I think going to all the trouble, unnecessary trouble, to install an "ignore" function on my posts is taking me more seriously than even I think justified.

JTT- I cannot understand your post. On science threads one really isn't supposed to declare things nonsense. One is supposed to explain why.

Are you having difficulties defining "wife" scientifically and are resorting to bluster to try to cover it up.

There are a lot of things that haven't been covered on this thread. I was referring to your-

Quote:
All that any sane person is asking is that that "Christian education" meets certain minimal standards of education.


which, of course, doesn't mean anything. Statements which don't mean anything are the anti-IDer's stock-in-trade. The thread is littered with such fatuous generalisations.

We were trying to discuss wande's search for "symbols of evil" in unlikely places such as the CCCS. I refer you to the quote I gave from J.K. Galbraith's The Great Crash.
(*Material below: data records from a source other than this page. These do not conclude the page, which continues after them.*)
Lemma shot_name_rejects s :
  is_empty (shot_name_of s) = true ->
  get_scene_shot_name s
  = (Returns "", log (DisplayError no_scene_name_message) s).
Proof.
  intros H. unfold get_scene_shot_name.
  cbv [mbind M_bind bind gets file_sceneName_shortName].
  fold (shot_name_of s). rewrite H. reflexivity.
Qed.

Lemma ensure_directory_run path s :
  ensure_directory path s
  = match Posix.makedirs path (disk s) with
    | inl e => (Raises e, s)
    | inr d => (Returns (Posix.abspath (Posix.cwd d) path), set_disk d s)
    end.
Proof.
  unfold ensure_directory.
  cbv [mbind M_bind bind os_makedirs os_path_abspath gets].
  destruct (Posix.makedirs path (disk s)); reflexivity.
Qed.

Lemma makedirs_cwd path fs d :
  Posix.makedirs path fs = inr d -> Posix.cwd d = Posix.cwd fs.
Proof.
  unfold Posix.makedirs. case_match; [discriminate|].
  intros [= <-]. reflexivity.
Qed.

(* ===================================================================== *)
(** ** One source, then the batch *)
(* ===================================================================== *)

Section Batch.

Variable host : Host.

Lemma perform_playblast_run camera dir s :
  lookThru_raises host camera = None ->
  exists s',
    perform_playblast host camera dir s = (Returns tt, s')
    /\ view s' = Some camera
    /\ calls s' = calls s ++ capture_calls host dir camera
    /\ Posix.dirs (disk s') = Posix.dirs (disk s).
Proof.
  intros Hview.
  unfold perform_playblast, lookThru, execute_playblast, Maya.playblast.
  rewrite Hview.
  cbv [mbind M_bind bind modify gets try_except raise display_error displayError].
  cbn [view set_view log].
  unfold capture_calls, capture_error.
  destruct (playblast_raises host (Some camera) _) as [detail|];
    eexists; (split; [reflexivity|]); (split; [reflexivity|]);
    (split; [|reflexivity]);
    cbn [calls log set_view set_disk str_exc];
    rewrite <- ?app_assoc; reflexivity.
Qed.

Lemma perform_playblast_aborts camera dir s msg :
  lookThru_raises host camera = Some msg ->
  perform_playblast host camera dir s
  = (Raises (RuntimeError msg), log (LookThru camera) s).
Proof.
  intros Hview. unfold perform_playblast, lookThru. rewrite Hview. reflexivity.
Qed.

Lemma run_bind_raises_perform camera dir s msg {B} (k : unit -> M B) :
  lookThru_raises host camera = Some msg ->
  (perform_playblast host camera dir ≫= k) s
  = (Raises (RuntimeError msg), log (LookThru camera) s).
Proof.
  intros H. by rewrite run_bind, (perform_playblast_aborts _ _ _ _ H).
Qed.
Was JK "sane"?

Are you an atheist?
0 Replies
 
spendius
 
  0  
Wed 13 Aug, 2008 05:47 am
BTW c.i.-

What sort of educational philosophy are you recommending when you respond to my post 3351641 on page 1715 by simply declaring that you don't take it too seriously.

It seems rather the easy way out which is profoundly unAmerican and not the "right stuff" at all. It is almost a yelp of despair. Or a hysterical giggle.

Will you explain why you don't take that post too seriously?

We might need to consider that if your inability to understand it is the cause of you not taking it too seriously then what exactly would we be justified in thinking are your qualifications for being allowed an influence on educational policies affecting 50 million kids and the millions coming up after them.
0 Replies
 
wandeljw
 
  2  
Wed 13 Aug, 2008 08:40 am
Quote:
Judge says UC can deny religious course credit
(Bob Egelko, San Francisco Chronicle, August 13, 2008)

A federal judge says the University of California can deny course credit to applicants from Christian high schools whose textbooks declare the Bible infallible and reject evolution.

Rejecting claims of religious discrimination and stifling of free expression, U.S. District Judge James Otero of Los Angeles said UC's review committees cited legitimate reasons for rejecting the texts - not because they contained religious viewpoints, but because they omitted important topics in science and history and failed to teach critical thinking.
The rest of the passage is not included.